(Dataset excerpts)
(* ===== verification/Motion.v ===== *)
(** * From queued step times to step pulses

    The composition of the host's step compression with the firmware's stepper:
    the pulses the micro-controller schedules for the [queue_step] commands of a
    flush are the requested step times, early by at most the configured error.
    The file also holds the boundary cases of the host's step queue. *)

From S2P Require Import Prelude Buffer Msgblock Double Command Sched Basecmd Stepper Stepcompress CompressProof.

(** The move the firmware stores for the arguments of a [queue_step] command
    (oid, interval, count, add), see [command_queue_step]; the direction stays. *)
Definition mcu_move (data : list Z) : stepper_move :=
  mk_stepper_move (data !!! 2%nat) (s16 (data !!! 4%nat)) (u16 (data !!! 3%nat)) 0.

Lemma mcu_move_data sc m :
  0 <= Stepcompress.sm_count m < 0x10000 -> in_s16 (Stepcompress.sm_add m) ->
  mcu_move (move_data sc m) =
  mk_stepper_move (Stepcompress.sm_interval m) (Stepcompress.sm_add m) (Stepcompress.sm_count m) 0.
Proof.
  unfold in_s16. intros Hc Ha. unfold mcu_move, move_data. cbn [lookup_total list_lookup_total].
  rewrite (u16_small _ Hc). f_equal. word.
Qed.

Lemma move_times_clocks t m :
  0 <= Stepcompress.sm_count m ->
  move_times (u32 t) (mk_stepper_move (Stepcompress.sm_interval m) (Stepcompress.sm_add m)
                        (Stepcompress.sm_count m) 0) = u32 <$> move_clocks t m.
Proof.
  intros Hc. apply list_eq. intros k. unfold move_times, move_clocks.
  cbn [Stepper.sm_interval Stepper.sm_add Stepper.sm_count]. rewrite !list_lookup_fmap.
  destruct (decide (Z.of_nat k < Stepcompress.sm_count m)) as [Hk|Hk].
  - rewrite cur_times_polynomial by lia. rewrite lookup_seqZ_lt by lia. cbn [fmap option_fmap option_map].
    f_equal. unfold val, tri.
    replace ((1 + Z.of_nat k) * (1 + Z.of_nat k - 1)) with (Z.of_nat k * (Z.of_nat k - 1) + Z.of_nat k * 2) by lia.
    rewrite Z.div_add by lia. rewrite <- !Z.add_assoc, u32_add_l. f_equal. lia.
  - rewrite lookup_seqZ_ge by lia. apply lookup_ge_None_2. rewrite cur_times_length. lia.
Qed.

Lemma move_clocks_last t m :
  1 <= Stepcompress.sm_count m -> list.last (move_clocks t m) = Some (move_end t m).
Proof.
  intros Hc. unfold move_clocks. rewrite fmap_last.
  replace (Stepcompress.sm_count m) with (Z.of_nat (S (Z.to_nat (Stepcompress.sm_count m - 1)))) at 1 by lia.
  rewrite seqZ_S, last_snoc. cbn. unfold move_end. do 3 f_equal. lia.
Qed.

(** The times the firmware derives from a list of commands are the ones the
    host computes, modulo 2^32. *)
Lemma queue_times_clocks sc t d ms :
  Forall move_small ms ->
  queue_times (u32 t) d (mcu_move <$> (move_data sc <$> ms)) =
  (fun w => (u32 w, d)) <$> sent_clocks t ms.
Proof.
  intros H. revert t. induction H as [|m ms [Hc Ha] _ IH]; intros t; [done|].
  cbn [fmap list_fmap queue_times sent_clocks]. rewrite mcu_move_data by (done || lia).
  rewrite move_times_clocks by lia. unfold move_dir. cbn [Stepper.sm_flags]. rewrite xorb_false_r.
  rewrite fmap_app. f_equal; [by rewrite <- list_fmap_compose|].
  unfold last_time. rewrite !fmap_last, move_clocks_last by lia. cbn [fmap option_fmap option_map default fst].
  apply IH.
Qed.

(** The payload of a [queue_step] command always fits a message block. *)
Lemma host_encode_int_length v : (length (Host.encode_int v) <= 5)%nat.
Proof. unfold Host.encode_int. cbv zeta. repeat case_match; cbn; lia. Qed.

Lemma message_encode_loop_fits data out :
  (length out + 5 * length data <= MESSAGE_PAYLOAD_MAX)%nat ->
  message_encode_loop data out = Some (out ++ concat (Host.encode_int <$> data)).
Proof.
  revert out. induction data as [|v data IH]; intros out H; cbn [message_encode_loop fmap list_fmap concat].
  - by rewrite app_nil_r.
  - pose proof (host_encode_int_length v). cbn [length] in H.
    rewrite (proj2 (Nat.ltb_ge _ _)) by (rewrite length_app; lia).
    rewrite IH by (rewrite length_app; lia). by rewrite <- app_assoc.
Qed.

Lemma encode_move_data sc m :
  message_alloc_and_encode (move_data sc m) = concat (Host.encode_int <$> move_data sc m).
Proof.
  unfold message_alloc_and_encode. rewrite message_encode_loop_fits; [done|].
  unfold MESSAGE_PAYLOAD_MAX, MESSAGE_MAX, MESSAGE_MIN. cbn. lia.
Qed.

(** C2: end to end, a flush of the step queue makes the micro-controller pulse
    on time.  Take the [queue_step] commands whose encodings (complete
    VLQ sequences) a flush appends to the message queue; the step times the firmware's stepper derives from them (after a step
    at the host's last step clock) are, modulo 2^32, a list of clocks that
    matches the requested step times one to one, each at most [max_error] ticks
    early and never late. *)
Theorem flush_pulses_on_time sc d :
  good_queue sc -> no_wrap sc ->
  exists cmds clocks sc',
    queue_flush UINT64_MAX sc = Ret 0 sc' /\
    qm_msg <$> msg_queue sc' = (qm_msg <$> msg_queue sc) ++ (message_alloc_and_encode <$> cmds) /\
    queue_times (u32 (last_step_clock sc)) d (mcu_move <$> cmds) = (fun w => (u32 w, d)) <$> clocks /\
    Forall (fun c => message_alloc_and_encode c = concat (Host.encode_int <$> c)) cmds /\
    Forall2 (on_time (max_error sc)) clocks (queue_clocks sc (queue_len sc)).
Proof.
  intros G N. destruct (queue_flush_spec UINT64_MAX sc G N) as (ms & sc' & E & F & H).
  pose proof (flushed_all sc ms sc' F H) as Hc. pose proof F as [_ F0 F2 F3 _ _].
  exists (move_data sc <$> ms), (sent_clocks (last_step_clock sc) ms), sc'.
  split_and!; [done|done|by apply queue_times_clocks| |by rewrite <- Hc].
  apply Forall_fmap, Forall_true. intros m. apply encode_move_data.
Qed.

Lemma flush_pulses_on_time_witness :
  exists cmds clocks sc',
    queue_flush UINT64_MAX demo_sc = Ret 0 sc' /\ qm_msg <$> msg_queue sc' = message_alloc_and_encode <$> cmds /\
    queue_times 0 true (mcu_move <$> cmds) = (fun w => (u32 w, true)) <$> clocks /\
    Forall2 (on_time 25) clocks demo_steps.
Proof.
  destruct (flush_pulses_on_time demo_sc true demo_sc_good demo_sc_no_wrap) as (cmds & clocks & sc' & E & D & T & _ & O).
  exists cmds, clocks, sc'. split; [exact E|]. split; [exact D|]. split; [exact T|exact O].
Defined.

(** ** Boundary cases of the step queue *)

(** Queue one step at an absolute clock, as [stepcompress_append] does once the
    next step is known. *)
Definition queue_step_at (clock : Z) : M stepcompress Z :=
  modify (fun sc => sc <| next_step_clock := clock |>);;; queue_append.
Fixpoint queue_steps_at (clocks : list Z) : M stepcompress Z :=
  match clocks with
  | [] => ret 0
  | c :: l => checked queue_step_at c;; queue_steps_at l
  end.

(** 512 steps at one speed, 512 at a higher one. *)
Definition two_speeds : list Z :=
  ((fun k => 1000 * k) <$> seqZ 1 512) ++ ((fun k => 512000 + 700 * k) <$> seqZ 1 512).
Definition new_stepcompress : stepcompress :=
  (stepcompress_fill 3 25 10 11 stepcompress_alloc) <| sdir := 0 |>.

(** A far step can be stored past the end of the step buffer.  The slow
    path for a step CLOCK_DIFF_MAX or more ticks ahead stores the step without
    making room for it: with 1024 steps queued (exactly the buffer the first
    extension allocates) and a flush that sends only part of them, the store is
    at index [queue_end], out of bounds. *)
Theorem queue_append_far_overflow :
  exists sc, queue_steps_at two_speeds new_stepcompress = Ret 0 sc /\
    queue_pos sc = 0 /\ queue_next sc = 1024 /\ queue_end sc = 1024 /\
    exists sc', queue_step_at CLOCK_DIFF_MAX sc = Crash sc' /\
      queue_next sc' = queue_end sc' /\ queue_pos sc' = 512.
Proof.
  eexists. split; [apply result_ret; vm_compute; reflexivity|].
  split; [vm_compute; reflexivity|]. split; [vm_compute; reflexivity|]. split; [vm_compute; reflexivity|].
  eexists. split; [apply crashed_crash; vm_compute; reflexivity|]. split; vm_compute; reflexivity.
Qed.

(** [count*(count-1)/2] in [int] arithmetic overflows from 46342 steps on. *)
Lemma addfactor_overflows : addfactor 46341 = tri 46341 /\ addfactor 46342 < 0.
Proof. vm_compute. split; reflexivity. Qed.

— Work to complete —
Calculate the number of lines above that include the word "destruct", giving that number by itself.

— Solution —
3